- [BRIEF] Of the lines in the data below, write out exactly those from the one holding "(calls w ++" through the one holding "(** ** What the tables", both included.

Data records
(** * vite-plugin-pwa-manifest: the manifest builder, its serializer,
      the disk mirror and the dev route, embedded from [src/index.ts].

    Conventions of the embedding.

    - A TypeScript field of a declared type is a record field; an optional
      field is an [option] ([None] covers both a missing property and
      [undefined]/[null], which [??] does not tell apart).
    - A value of type [unknown] (the [extra] map, what [transform] returns,
      the parsed [package.json]) is a [value]: the dynamically typed
      JavaScript values that JSON can meet.  Numbers are the integers, [NaN]
      and the two infinities; fractional doubles are outside the embedding.
      So are BigInts, functions, symbols, objects with a [toJSON] method
      (dates among them) and cyclic objects: [value] is the finite trees
      of data, on which [JSON.stringify] neither throws nor runs user
      code.
    - A JavaScript string is a [string]: a sequence of code units below 256.
    - A JavaScript object is the list of its own enumerable properties in
      enumeration order (array-index keys ascending, then the other keys in
      creation order); [obj_set] is property assignment and keeps that order.
    - An exception is the [Err] of the [result] monad.
    - The outside world of one call (package metadata, the version-control
      binary, the clock) is the record [Env]; the file system is [FS]. *)

From Stdlib Require Import String Ascii ZArith NArith List Bool Lia.
From Stdlib Require Import DecimalString DecimalZ DecimalN DecimalPos.
From stdpp Require Import gmap strings list.
Import ListNotations.
Open Scope string_scope.
Open Scope list_scope.

(* ================================================================= *)
(** ** Exceptions as an error monad *)

Inductive result (E A : Type) : Type :=
| Ok (a : A)
| Err (e : E).
Arguments Ok {E A} a.
Arguments Err {E A} e.

Definition bind {E A B} (m : result E A) (k : A -> result E B) : result E B :=
  match m with
  | Ok a => k a
  | Err e => Err e
  end.

Notation "'let*' x ':=' m 'in' k" := (bind m (fun x => k))
  (at level 10, x pattern, m at level 100, k at level 200).

(** What the JavaScript runtime throws inside the builder. *)
Inductive js_error : Type :=
| TypeError (what : string)
| UserError (what : string).

(* ================================================================= *)
(** ** Characters and strings *)

Definition dquote : ascii := "034"%char.
Definition backslash : ascii := "092"%char.
Definition nl : string := String "010"%char EmptyString.

(** [s.startsWith(p)] *)
Definition startsWith (p s : string) : bool := String.prefix p s.

(** [s.includes(p)] *)
Fixpoint includes (p s : string) : bool :=
  String.prefix p s ||
  match s with
  | EmptyString => false
  | String _ s' => includes p s'
  end.

(** The code units below 256 that [String.prototype.trim] strips:
    TAB, LF, VT, FF, CR, SP and NBSP. *)
Definition is_js_space (c : ascii) : bool :=
  let n := nat_of_ascii c in
  ((9 <=? n)%nat && (n <=? 13)%nat) || (n =? 32)%nat || (n =? 160)%nat.

Fixpoint trimStart (s : string) : string :=
  match s with
  | EmptyString => EmptyString
  | String c s' => if is_js_space c then trimStart s' else s
  end.

Fixpoint trimEnd (s : string) : string :=
  match s with
  | EmptyString => EmptyString
  | String c s' =>
      match trimEnd s' with
      | EmptyString => if is_js_space c then EmptyString else String c EmptyString
      | t => String c t
      end
  end.

Definition trim (s : string) : string := trimEnd (trimStart s).

(** [toLowerCase] on the code units below 256: the letters [A] to [Z],
    and the capital letters of Latin-1. *)
Definition lower_char (c : ascii) : ascii :=
  let n := nat_of_ascii c in
  if ((65 <=? n)%nat && (n <=? 90)%nat)
     || ((192 <=? n)%nat && (n <=? 222)%nat && negb (n =? 215)%nat)
  then ascii_of_nat (n + 32) else c.

Fixpoint toLowerCase (s : string) : string :=
  match s with
  | EmptyString => EmptyString
  | String c s' => String (lower_char c) (toLowerCase s')
  end.

(* ================================================================= *)
(** ** JavaScript values and objects *)

Inductive number : Type :=
| NInt (z : Z)
| NNaN
| NInfinity (negative : bool).

Unset Elimination Schemes.
Inductive value : Type :=
| VUndefined
| VNull
| VBool (b : bool)
| VNum (n : number)
| VStr (s : string)
| VArr (xs : list value)
| VObj (props : list (string * value)).
Set Elimination Schemes.

(** An object: its own enumerable properties in enumeration order. *)
Definition jsobject : Type := list (string * value).

Section ValueInduction.
Variable P : value -> Prop.
Hypothesis Hundef : P VUndefined.
Hypothesis Hnull : P VNull.
Hypothesis Hbool : forall b, P (VBool b).
Hypothesis Hnum : forall n, P (VNum n).
Hypothesis Hstr : forall s, P (VStr s).
Hypothesis Harr : forall xs, Forall P xs -> P (VArr xs).
Hypothesis Hobj : forall ps, Forall (fun kv => P (snd kv)) ps -> P (VObj ps).

Fixpoint value_ind (v : value) : P v :=
  match v with
  | VUndefined => Hundef
  | VNull => Hnull
  | VBool b => Hbool b
  | VNum n => Hnum n
  | VStr s => Hstr s
  | VArr xs =>
      Harr xs
        ((fix go (l : list value) : Forall P l :=
            match l with
            | [] => List.Forall_nil P
            | x :: l' => List.Forall_cons _ x l' (value_ind x) (go l')
            end) xs)
  | VObj ps =>
      Hobj ps
        ((fix go (l : list (string * value)) : Forall (fun kv => P (snd kv)) l :=
            match l with
            | [] => List.Forall_nil _
            | kv :: l' => List.Forall_cons _ kv l' (value_ind (snd kv)) (go l')
            end) ps)
  end.
End ValueInduction.

(** [o[k]] on own properties. *)
Fixpoint obj_get (k : string) (o : jsobject) : option value :=
  match o with
  | [] => None
  | (k', v) :: o' => if String.eqb k' k then Some v else obj_get k o'
  end.

Definition has_key (k : string) (o : jsobject) : bool :=
  match obj_get k o with Some _ => true | None => false end.

(** A property key is an array index when it is the canonical decimal
    spelling of an integer in [0, 2^32 - 2]; such keys enumerate first,
    in ascending order. *)
Definition array_index (k : string) : option N :=
  match NilZero.uint_of_string k with
  | Some d =>
      let n := N.of_uint d in
      if String.eqb (NilZero.string_of_uint (N.to_uint n)) k && (n <=? 4294967294)%N
      then Some n else None
  | None => None
  end.

(** Overwrite an existing own property, keeping its place. *)
Fixpoint obj_replace (k : string) (v : value) (o : jsobject) : jsobject :=
  match o with
  | [] => []
  | (k', v') :: o' =>
      if String.eqb k' k then (k, v) :: o' else (k', v') :: obj_replace k v o'
  end.

(** Create an array-index property: it goes before the first property
    that is not an array index or that has a larger index. *)
Fixpoint obj_insert_index (n : N) (k : string) (v : value) (o : jsobject) : jsobject :=
  match o with
  | [] => [(k, v)]
  | (k', v') :: o' =>
      match array_index k' with
      | Some n' =>
          if (n' <? n)%N then (k', v') :: obj_insert_index n k v o'
          else (k, v) :: o
      | None => (k, v) :: o
      end
  end.

(** [o[k] = v] on an ordinary object, and CreateDataProperty (the keys
    the program assigns are never [__proto__]). *)
Definition obj_set (k : string) (v : value) (o : jsobject) : jsobject :=
  if has_key k o then obj_replace k v o
  else match array_index k with
       | Some n => obj_insert_index n k v o
       | None => o ++ [(k, v)]
       end.

(** [{...target, ...source}] copies the own properties of [source] in
    order onto [target]. *)
Definition obj_assign (target source : jsobject) : jsobject :=
  fold_left (fun acc kv => obj_set (fst kv) (snd kv) acc) source target.

(** An object literal: its properties are created left to right. *)
Definition obj_literal (props : list (string * value)) : jsobject :=
  obj_assign [] props.

(* ================================================================= *)
(** ** The types of [index.ts] *)

Inductive IconPurpose : Type :=
| PurposeAny | PurposeMaskable | PurposeMonochrome | PurposeAnyMaskable.

Definition purpose_string (p : IconPurpose) : string :=
  match p with
  | PurposeAny => "any"
  | PurposeMaskable => "maskable"
  | PurposeMonochrome => "monochrome"
  | PurposeAnyMaskable => "any maskable"
  end.

(** [ManifestIcon].  An icon is taken to be an object of exactly this
    type, its properties written in the order of the declaration: the
    spread of [normalizeIcons] keeps the order in which an icon was
    written and any property beyond the type, which shows in the bytes
    of the payload only. *)
Record ManifestIcon : Type := {
  icon_src : string;
  icon_sizes : string;
  icon_type : option string;
  icon_purpose : option IconPurpose
}.

Inductive FormFactor : Type := Wide | Narrow.

Definition form_factor_string (f : FormFactor) : string :=
  match f with Wide => "wide" | Narrow => "narrow" end.
(** C1, at 25 exchanges: the 26th request on a conversation of 50 stored
    messages is answered 200, and the history the generator is called with
    yields a window of ten entries, but they are messages 11 to 20 of the
    conversation (the sixth to tenth exchange), while its ten most recent
    messages are the replies and questions of exchanges 21 to 26. *)
Theorem context_window_after_25_exchanges :
  let w := Scenario.exchanges Scenario.env_ok 25 in
  let r := postChatMessage Scenario.env_ok (Scenario.rt_k 26)
             (Scenario.body_k 26) w in
  let d := afterUserTurn (Scenario.rt_k 26) (Scenario.body_k 26)
             (Scenario.letter 26) (db w) in
  length (messages (db w)) = 50%nat /\
  status (fst r) = 200%Z /\
  Scenario.lastHistory (calls (snd r)) = Some (historyHanded Scenario.sid1 d) /\
  contextWindow (historyHanded Scenario.sid1 d) =
    [Scenario.turn 6; Scenario.ok; Scenario.turn 7; Scenario.ok;
     Scenario.turn 8; Scenario.ok; Scenario.turn 9; Scenario.ok;
     Scenario.turn 10; Scenario.ok] /\
  mostRecent 10 Scenario.sid1 d =
    [Scenario.ok; Scenario.turn 22; Scenario.ok; Scenario.turn 23;
     Scenario.ok; Scenario.turn 24; Scenario.ok; Scenario.turn 25;
     Scenario.ok; Scenario.turn 26].
Proof.
  cbv zeta.
  split; [vm_compute; reflexivity|].
  split; [vm_compute; reflexivity|].
  split; [vm_compute; reflexivity|].
  split; vm_compute; reflexivity.
Qed.

End ContextWindow.

(* ===================================================================== *)
(** ** More on trimming *)
(* ===================================================================== *)

Section TrimFacts.

Lemma trimStart_noLeading (s : jsstring) : noLeading (trimStart s).
Proof.
  induction s as [|c s IH]; simpl; [exact I|].
  destruct (isWhiteSpace c) eqn:Hc; [exact IH | exact Hc].
Qed.

Lemma trimStart_fixed (s : jsstring) : noLeading s -> trimStart s = s.
Proof. destruct s as [|c s]; simpl; [reflexivity|]. now intros ->. Qed.

Lemma trimStart_snoc (l : jsstring) (c : N) :
  isWhiteSpace c = false -> trimStart (l ++ [c]) = trimStart l ++ [c].
Proof.
  intros Hc. induction l as [|a l IH]; simpl.
  - now rewrite Hc.
  - destruct (isWhiteSpace a); [exact IH | reflexivity].
Qed.

Lemma trimEnd_cons (c : N) (s : jsstring) :
  isWhiteSpace c = false -> trimEnd (c :: s) = c :: trimEnd s.
Proof.
  intros Hc. unfold trimEnd. simpl rev at 2.
  rewrite (trimStart_snoc (rev s) c Hc), rev_app_distr. reflexivity.
Qed.

Lemma trimEnd_noLeading (s : jsstring) : noLeading s -> noLeading (trimEnd s).
Proof.
  destruct s as [|c s]; simpl; [intros _; exact I|].
  intros Hc. now rewrite (trimEnd_cons c s Hc).
Qed.

Lemma trimEnd_idem (s : jsstring) : trimEnd (trimEnd s) = trimEnd s.
Proof.
  unfold trimEnd. rewrite rev_involutive.
  now rewrite (trimStart_fixed _ (trimStart_noLeading (rev s))).
Qed.

(** Trimming what is trimmed changes nothing. *)
Lemma trim_idem (s : jsstring) : trim (trim s) = trim s.
Proof.
  unfold trim.
  rewrite (trimStart_fixed _ (trimEnd_noLeading _ (trimStart_noLeading s))).
  apply trimEnd_idem.
Qed.

(** A trimmed string has white space at neither end. *)
Lemma trim_noLeading (s : jsstring) : noLeading (trim s).
Proof. apply trimEnd_noLeading, trimStart_noLeading. Qed.

Lemma trim_noTrailing (s : jsstring) : noLeading (rev (trim s)).
Proof.
  unfold trim, trimEnd. rewrite rev_involutive. apply trimStart_noLeading.
Qed.

Lemma admissible_trim (t : jsstring) : admissible t -> admissible (trim t).
Proof. unfold admissible. now rewrite trim_idem. Qed.

Lemma trim_fixed (s : jsstring) :
  noLeading s -> noLeading (rev s) -> trim s = s.
Proof.
  intros Hs Hr. unfold trim, trimEnd.
  rewrite (trimStart_fixed s Hs), (trimStart_fixed (rev s) Hr).
  apply rev_involutive.
Qed.

End TrimFacts.

(* ===================================================================== *)
(** ** What the table keeps of a text *)
(* ===================================================================== *)

Section StoredText.

Ltac not_blank :=
  unfold isWhiteSpace;
  repeat (apply orb_false_intro);
  try (apply N.eqb_neq; lia);
  try (apply andb_false_iff;
       first [left; apply N.leb_gt; lia | right; apply N.leb_gt; lia]).

Lemma isHighSurrogate_not_blank (c : N) :
  isHighSurrogate c = true -> isWhiteSpace c = false.
Proof.
  unfold isHighSurrogate. intros H. apply andb_true_iff in H as [H1 H2].
  apply N.leb_le in H1, H2. not_blank.
Qed.

Lemma isLowSurrogate_not_blank (c : N) :
  isLowSurrogate c = true -> isWhiteSpace c = false.
Proof.
  unfold isLowSurrogate. intros H. apply andb_true_iff in H as [H1 H2].
  apply N.leb_le in H1, H2. not_blank.
Qed.

Lemma toWellFormed_cons2 (c d : N) (s : jsstring) :
  toWellFormed (c :: d :: s) =
  if isHighSurrogate c then
    if isLowSurrogate d then c :: d :: toWellFormed s
    else REPLACEMENT :: toWellFormed (d :: s)
  else if isLowSurrogate c then REPLACEMENT :: toWellFormed (d :: s)
  else c :: toWellFormed (d :: s).
Proof. reflexivity. Qed.

(** Unit by unit, the stored text is blank where the text is. *)
Lemma toWellFormed_blanks (s : jsstring) :
  Forall2 (fun c c' => isWhiteSpace c' = isWhiteSpace c) s (toWellFormed s).
Proof.
  assert (H : forall s,
             Forall2 (fun c c' => isWhiteSpace c' = isWhiteSpace c)
                     s (toWellFormed s) /\
             forall c,
               Forall2 (fun c c' => isWhiteSpace c' = isWhiteSpace c)
                       (c :: s) (toWellFormed (c :: s))).
  { clear s. induction s as [|d s [IH1 IH2]]; split.
    - constructor.
    - intros c. simpl.
      destruct (isHighSurrogate c) eqn:Hh.
      + constructor; [|constructor].
        now rewrite (isHighSurrogate_not_blank c Hh).
      + destruct (isLowSurrogate c) eqn:Hl; constructor;
          try constructor; trivial.
        now rewrite (isLowSurrogate_not_blank c Hl).
    - apply IH2.
    - intros c. rewrite toWellFormed_cons2.
      destruct (isHighSurrogate c) eqn:Hh.
      + destruct (isLowSurrogate d) eqn:Hl.
        * constructor; [reflexivity|]. constructor; [reflexivity | exact IH1].
        * constructor; [|exact (IH2 d)].
          now rewrite (isHighSurrogate_not_blank c Hh).
      + destruct (isLowSurrogate c) eqn:Hl; constructor;
          trivial; try exact (IH2 d).
        now rewrite (isLowSurrogate_not_blank c Hl). }
  apply H.
Qed.

Lemma toWellFormed_length (s : jsstring) :
  length (toWellFormed s) = length s.
Proof. symmetry. eapply Forall2_length, toWellFormed_blanks. Qed.

Lemma Forall2_snoc {A B : Type} (R : A -> B -> Prop) (l : list A)
  (l' : list B) (x : A) (y : B) :
  Forall2 R l l' -> R x y -> Forall2 R (l ++ [x]) (l' ++ [y]).
Proof. intros Hl Hxy. apply Forall2_app; [exact Hl | now constructor]. Qed.

Lemma Forall2_rev {A B : Type} (R : A -> B -> Prop) (l : list A)
  (l' : list B) :
  Forall2 R l l' -> Forall2 R (rev l) (rev l').
Proof.
  induction 1 as [|x y l l' Hxy Hl IH]; simpl; [constructor|].
  now apply Forall2_snoc.
Qed.

Lemma noLeading_blanks (s s' : jsstring) :
  Forall2 (fun c c' => isWhiteSpace c' = isWhiteSpace c) s s' ->
  noLeading s -> noLeading s'.
Proof. destruct 1 as [|c c' s s' Hc _]; simpl; [trivial|]. now rewrite Hc. Qed.

(** A trimmed text is stored trimmed. *)
Lemma toWellFormed_trimmed (s : jsstring) :
  trim s = s -> trim (toWellFormed s) = toWellFormed s.
Proof.
  intros Hs. apply trim_fixed.
  - apply (noLeading_blanks s _ (toWellFormed_blanks s)).
    rewrite <- Hs. apply trim_noLeading.
  - apply (noLeading_blanks (rev s) _
             (Forall2_rev _ _ _ (toWellFormed_blanks s))).
    rewrite <- Hs. apply trim_noTrailing.
Qed.

(** An admissible message is stored as an admissible, trimmed text. *)
Lemma admissible_stored (t : jsstring) :
  admissible t ->
  admissible (toWellFormed (trim t)) /\
  trim (toWellFormed (trim t)) = toWellFormed (trim t).
Proof.
  intros [Hne Hlen].
  assert (Hfix := toWellFormed_trimmed (trim t) (trim_idem t)).
  split; [|exact Hfix]. unfold admissible. rewrite Hfix, toWellFormed_length.
  split; [|exact Hlen].
  intros Hnil. apply (f_equal (@length N)) in Hnil.
  rewrite toWellFormed_length in Hnil.
  destruct (trim t); [congruence | discriminate].
Qed.

End StoredText.

(* ===================================================================== *)
(** ** The three ways a request to [POST /chat/message] ends *)
(* ===================================================================== *)

Section Outcomes.

Variables (env : LlmEnv) (rt : Runtime) (body : ChatRequestBody) (w : World).

(** The tables after a turn that went through. *)
Lemma turn_tables (msg reply : jsstring) (d : Db) :
  withMessage (afterUserTurn rt body msg d) (aiRow rt body reply d) =
  mkDb (conversations (afterResolve rt body d))
       (messages d ++ [userRow rt body msg d; aiRow rt body reply d])
       (sqlite_sequence d + 2).
Proof.
  unfold afterUserTurn, withMessage. cbn [conversations messages msg_id aiRow].
  now rewrite messages_afterResolve, <- app_assoc.
Qed.

(** A request is refused by the validation and changes nothing, or is
    stopped by the store at its first write and leaves the tables as they
    were, or goes through. *)
Lemma postChatMessage_cases :
  (status (fst (postChatMessage env rt body w)) = 400%Z /\
   snd (postChatMessage env rt body w) = w)
  \/
  (fst (postChatMessage env rt body w) =
     mkResponse 500 (ErrorJson MSG_CHAT_FAULT) /\
   db (snd (postChatMessage env rt body w)) = db w /\
   sessionResolves rt body (db w) = false)
  \/
  (exists t,
     message body = Some t /\ admissible t /\
     sessionResolves rt body (db w) = true /\
     postChatMessage env rt body w =
     let d := afterUserTurn rt body (trim t) (db w) in
     let history := historyHanded (resolvedSession rt body) d in
     let reply := generateReply env history (trim t) in
     (mkResponse 200 (ReplyJson reply (resolvedSession rt body)),
      mkWorld (withMessage d (aiRow rt body reply (db w)))
              (calls w ++ turnCalls rt body (trim t) history reply))).
Proof.
  unfold postChatMessage.
  destruct (message body) as [t|] eqn:Hm; [|left; split; reflexivity].
  destruct (falsy (trim t)) eqn:Hf; [left; split; reflexivity|].
  destruct (4000 <? length (trim t))%nat eqn:Hl; [left; split; reflexivity|].
  right.
  destruct (sessionResolves rt body (db w)) eqn:Hs.
  - right. exists t. split; [reflexivity|]. split; [|split; [reflexivity|]].
    + split; [intros Hnil; rewrite Hnil in Hf; discriminate|].
      now apply Nat.ltb_ge in Hl.
    + now apply turn_ok.
  - left. rewrite (turn_fault env rt body (trim t) w Hs).
    repeat split.
Qed.

End Outcomes.

(* ===================================================================== *)
(** ** What the tables keep over any sequence of requests *)
(* ===================================================================== *)

Section TableInvariants.

Lemma StronglySorted_snoc (l : list Z) (x : Z) :
  StronglySorted Z.lt l -> Forall (fun y => (y < x)%Z) l ->
  StronglySorted Z.lt (l ++ [x]).
Proof.
  induction 1 as [|y l Hs IH Hy]; intros Hx; simpl.
  - repeat constructor.
  - inversion Hx as [|? ? Hyx Hl]; subst.
    constructor; [now apply IH|].
    apply Forall_app. split; [exact Hy | now constructor].
Qed.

- [ANSWER]
              (calls w ++ turnCalls rt body (trim t) history reply))).
Proof.
  unfold postChatMessage.
  destruct (message body) as [t|] eqn:Hm; [|left; split; reflexivity].
  destruct (falsy (trim t)) eqn:Hf; [left; split; reflexivity|].
  destruct (4000 <? length (trim t))%nat eqn:Hl; [left; split; reflexivity|].
  right.
  destruct (sessionResolves rt body (db w)) eqn:Hs.
  - right. exists t. split; [reflexivity|]. split; [|split; [reflexivity|]].
    + split; [intros Hnil; rewrite Hnil in Hf; discriminate|].
      now apply Nat.ltb_ge in Hl.
    + now apply turn_ok.
  - left. rewrite (turn_fault env rt body (trim t) w Hs).
    repeat split.
Qed.

End Outcomes.

(* ===================================================================== *)
(** ** What the tables keep over any sequence of requests *)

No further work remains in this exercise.